# I can't stand you, but will you still have sex with me?



## CallaLily (Jan 13, 2011)

Ok, so the title is just that! My friend was telling me of how her husband acts and treats her sometimes. He has never been to a doctor to be diagnosed but from talking with a counselor that she sees herself, the counselor feels he COULD have a mental disorder. Which maybe that explains this behavior. 

She tells me he is very moody, and can be ok one minute, and not the next. Anything can seem to trigger a mood change, (which is probably not a good thing) She tells me how he seems to blame her and critisize her for most things, it hurts her feelings and makes her feel worthless. She is in counseling to help her learn to not take the things so personal that he does and says. His family is the same way its always someone else's fault etc.

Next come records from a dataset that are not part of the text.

(* ===== verification/Proc.v ===== *)
(** * Effectful programs, their interleavings and a token logic

    The methods of the program that talk to the outside world or to shared
    state are written as values of [proc E A]: trees of atomic operations [E]
    ending in a result.  The same tree is given three readings:
    - [run]: sequential execution against a deterministic handler (executable);
    - [runs]: sequential execution against a relation that leaves the answers
      of the environment open;
    - [step]: interleaved execution of any number of threads, one atomic
      operation at a time, new threads being started at any moment.

    [wp] is a small weakest-precondition calculus over per-thread ghost tokens;
    [wp_adequate] turns one local soundness lemma per operation into an
    invariant of every interleaving. *)
From S2P Require Export Prelude.

Inductive proc (E : Type -> Type) (A : Type) : Type :=
| Ret (a : A)
| Vis {X : Type} (e : E X) (k : X -> proc E A).
Arguments Ret {E A} a.
Arguments Vis {E A X} e k.

Fixpoint proc_bind {E A B} (p : proc E A) (f : A -> proc E B) : proc E B :=
  match p with
  | Ret a => f a
  | Vis e k => Vis e (fun x => proc_bind (k x) f)
  end.

Definition trigger {E X} (e : E X) : proc E X := Vis e Ret.
(* ===== verification/Errors.v ===== *)
(** * Go errors and results

    [error] values as the trees that [errors.Is] and [errors.As] walk, and the
    error types of [pkg/exec] and [pkg/entities].  Of the text of an error only
    what the program inspects is kept: the format of an [fmt.Errorf] call and
    the message of a leaf, not the formatted operands. *)
From S2P Require Export Proc.

(** [exec.ContainerState]. *)
Record ContainerState := {
  Status : string;
  Running : bool;
  Paused : bool;
  OOMKilled : bool;
  Dead : bool;
  ExitCode : Z;
  StateError : string;
  StartedAt : string;
  FinishedAt : string
}.

(** The zero value of the struct. *)
Definition ContainerState_zero : ContainerState :=
  {| Status := ""; Running := false; Paused := false; OOMKilled := false; Dead := false;
     ExitCode := 0; StateError := ""; StartedAt := ""; FinishedAt := "" |}.

Definition ContainerStateStatusExited : string := "exited".

Inductive go_error :=
  (** [errors.New] and errors of other packages that the program only prints or searches. *)
| ErrText (msg : string)
  (** Package-level error values, compared by identity: [context.DeadlineExceeded], ... *)
| Sentinel (name : string)
  (** [fmt.Errorf] with the operands of its [%w] verbs. *)
| Errorf (format : string) (wrapped : list go_error)
  (** [exec.ContainerBrokenDuringReuseError]. *)
| ContainerBrokenDuringReuseError (State : ContainerState) (cause : go_error)
  (** [exec.ResponseLimitExceededError]. *)
| ResponseLimitExceededError (ContentLength : Z).

Definition DeadlineExceeded : go_error := Sentinel "context.DeadlineExceeded".
Definition Canceled : go_error := Sentinel "context.Canceled".
Definition ErrFunctionNotFound : go_error := Sentinel "entities.ErrFunctionNotFound".
Definition errNotFound : go_error := Sentinel "couchdb.errNotFound".

(** [Unwrap]: the errors directly below one. *)
Definition unwrap (e : go_error) : list go_error :=
  match e with
  | Errorf _ ws => ws
  | ContainerBrokenDuringReuseError _ cause => [cause]
  | _ => []
  end.

(** The tree of an error in the pre-order in which [errors.Is] and
    [errors.As] visit it. *)
Fixpoint chain (e : go_error) : list go_error :=
  e :: match e with
       | Errorf _ ws => flat_map chain ws
       | ContainerBrokenDuringReuseError _ cause => chain cause
       | _ => []
       end.

(** [errors.Is] against a package-level error value. *)
Definition errors_Is (e : go_error) (name : string) : bool :=
  existsb (fun x => match x with Sentinel n => bool_decide (n = name) | _ => false end) (chain e).

Definition isDeadlineExceeded e := errors_Is e "context.DeadlineExceeded".
Definition isCanceled e := errors_Is e "context.Canceled".
Definition isFunctionNotFound e := errors_Is e "entities.ErrFunctionNotFound".
Definition isNotFound e := errors_Is e "couchdb.errNotFound".

(** [errors.As]: the first error of the wanted type. *)
Fixpoint find_first {A B} (f : A -> option B) (l : list A) : option B :=
  match l with
  | [] => None
  | x :: l' => match f x with Some b => Some b | None => find_first f l' end
  end.

Definition as_ContainerBroken (e : go_error) : option ContainerState :=
  find_first (fun x => match x with
                       | ContainerBrokenDuringReuseError s _ => Some s
                       | _ => None end) (chain e).

Definition as_ResponseLimit (e : go_error) : option Z :=
  find_first (fun x => match x with
                       | ResponseLimitExceededError n => Some n
                       | _ => None end) (chain e).

(** Results: a value or an error. *)
Inductive result (A : Type) := Ok (a : A) | Err (e : go_error).
Arguments Ok {A} a.
Arguments Err {A} e.

#[export] Instance result_MRet : MRet result := fun A => Ok.
#[export] Instance result_MBind : MBind result := fun A B f r =>
  match r with Ok a => f a | Err e => Err e end.
#[export] Instance result_FMap : FMap result := fun A B f r =>
  match r with Ok a => Ok (f a) | Err err => Err err end.

Definition is_ok {A} (r : result A) : bool := match r with Ok _ => true | Err _ => false end.

(** A call that returns, or panics. *)
Inductive outcome (A : Type) := Done (a : A) | Panics.
Arguments Done {A} a.
Arguments Panics {A}.

#[export] Instance outcome_MRet : MRet outcome := fun A => Done.
#[export] Instance outcome_MBind : MBind outcome := fun A B f o =>
  match o with Done a => f a | Panics => Panics end.

(** Calls that may also fail: the first failure is returned. *)
Definition call_bind {A B} (o : outcome (result A)) (f : A -> outcome (result B)) :
    outcome (result B) :=
  match o with
  | Done (Ok a) => f a
  | Done (Err e) => Done (Err e)
  | Panics => Panics
  end.

(** Wrapping one error keeps everything [errors.Is] and [errors.As] can find. *)
Lemma errors_Is_wrap fmt e n : errors_Is (Errorf fmt [e]) n = errors_Is e n.
Proof. unfold errors_Is; cbn. rewrite app_nil_r. done. Qed.
Lemma as_ContainerBroken_wrap fmt e :
  as_ContainerBroken (Errorf fmt [e]) = as_ContainerBroken e.
Proof. unfold as_ContainerBroken; cbn. rewrite app_nil_r. done. Qed.
Lemma as_ResponseLimit_wrap fmt e : as_ResponseLimit (Errorf fmt [e]) = as_ResponseLimit e.
Proof. unfold as_ResponseLimit; cbn. rewrite app_nil_r. done. Qed.
#[export] Hint Rewrite errors_Is_wrap as_ContainerBroken_wrap as_ResponseLimit_wrap : invoker.
(* ===== verification/Container.v ===== *)
(** * Containers as the pool and the runner see them

    [pkg/exec/container.go]: constants, log lines and the cleanup helper, and
    the handle type standing for a [Container] interface value. *)
From S2P Require Export GoStrings.

(** ** Sizes ([pkg/units]) *)
Definition Byte : Z := 1.
Definition Kilobyte : Z := 1024.
Definition Megabyte : Z := 1024 * 1024.
Definition Gigabyte : Z := 1024 * 1024 * 1024.

(** [exec.ResponseLimit] and [exec.MaxLogLimit]. *)
Definition ResponseLimit : Z := 1 * Megabyte.
Definition MaxLogLimit : Z := 256 * Kilobyte.
Definition LogStreamStdout : string := "stdout".
Definition LogStreamStderr : string := "stderr".

(** [exec.LogLine]; instants are nanoseconds. *)
Record LogLine := {
  Message : string;
  Stream : string;
  Time : Z;
  IsSentinel : bool
}.

(** A [Container] interface value: the reference that distinguishes it from all
    others and the IP its [IP()] method returns. *)
Record Container := { c_ref : nat; c_IP : string }.

#[export] Instance Container_eq_dec : EqDecision Container.
Proof. solve_decision. Defined.

(** [exec.CleanupContainer], for a container given by its [State] and [Remove] methods. *)
Definition CleanupContainer {E} (state : proc E (result ContainerState))
    (remove : proc E (option go_error)) (err : go_error) : proc E go_error :=
  st ← state;
  let err := match st with
             | Ok _ => Errorf "%w, state = %+v" [err]
             | Err _ => err
             end in
  rm ← remove;
  match rm with
  | Some rmErr => Ret (Errorf "%w. The subsequent remove failed with %w" [err; rmErr])
  | None => Ret err
  end.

He can act like he likes her one minute then the next he can't stand her. Like I said, blames her for most things, acts depressed, etc, then next day, he acts like things are back to normal and all is well, and expects her to roll with things. Over time she has withdrawn from wanting to have sex with him as much, since he has hurt her very core emotionally and that emotional core is whats helps her to want to be sexual with him to begin with. She hasn't stopped having sex altogether, but doesn't understand why it is, he can act like she is the devil and that she is the cause of all his problems but he can put his hatred for her aside long enough to have sex?

I'm assuming there are people like this. I hate you, but I want to have sex with you and after I do I will go right back to hating/blaming you.:scratchhead: She tells me this is what bothers her the most. She also says that if he hates her so much why does he stay? She asked him this and he seems to have no real answer. I mean, how can you have so many issues with a person, blame them, not like them, find fault with them, and so on, but yet, you don't want to leave them and want to keep having sex with them and expect that person to be ok with it? 

Thoughts?


----------



## mommyofthree (Jan 7, 2012)

Has he said that to her... I hate you or don't like you? or is she thinking thats how he feels from the behaviour?


Im not exactly the same but definite simalarities.
Im on eggshells since he is fine one minute and then all of a sudden for no good reason we are at odds and he says things to hurt my feelings.Not sure if its intentional or not.

He is gone most of the week for work and when he gets home we have great sex and talk like we are so in love but then right after we have sex..its back to the comments and arguements.

Im kinda curious as well to what others say whether continuing to have sex is good or not since it seems like right after the sexual release the arguing begins again.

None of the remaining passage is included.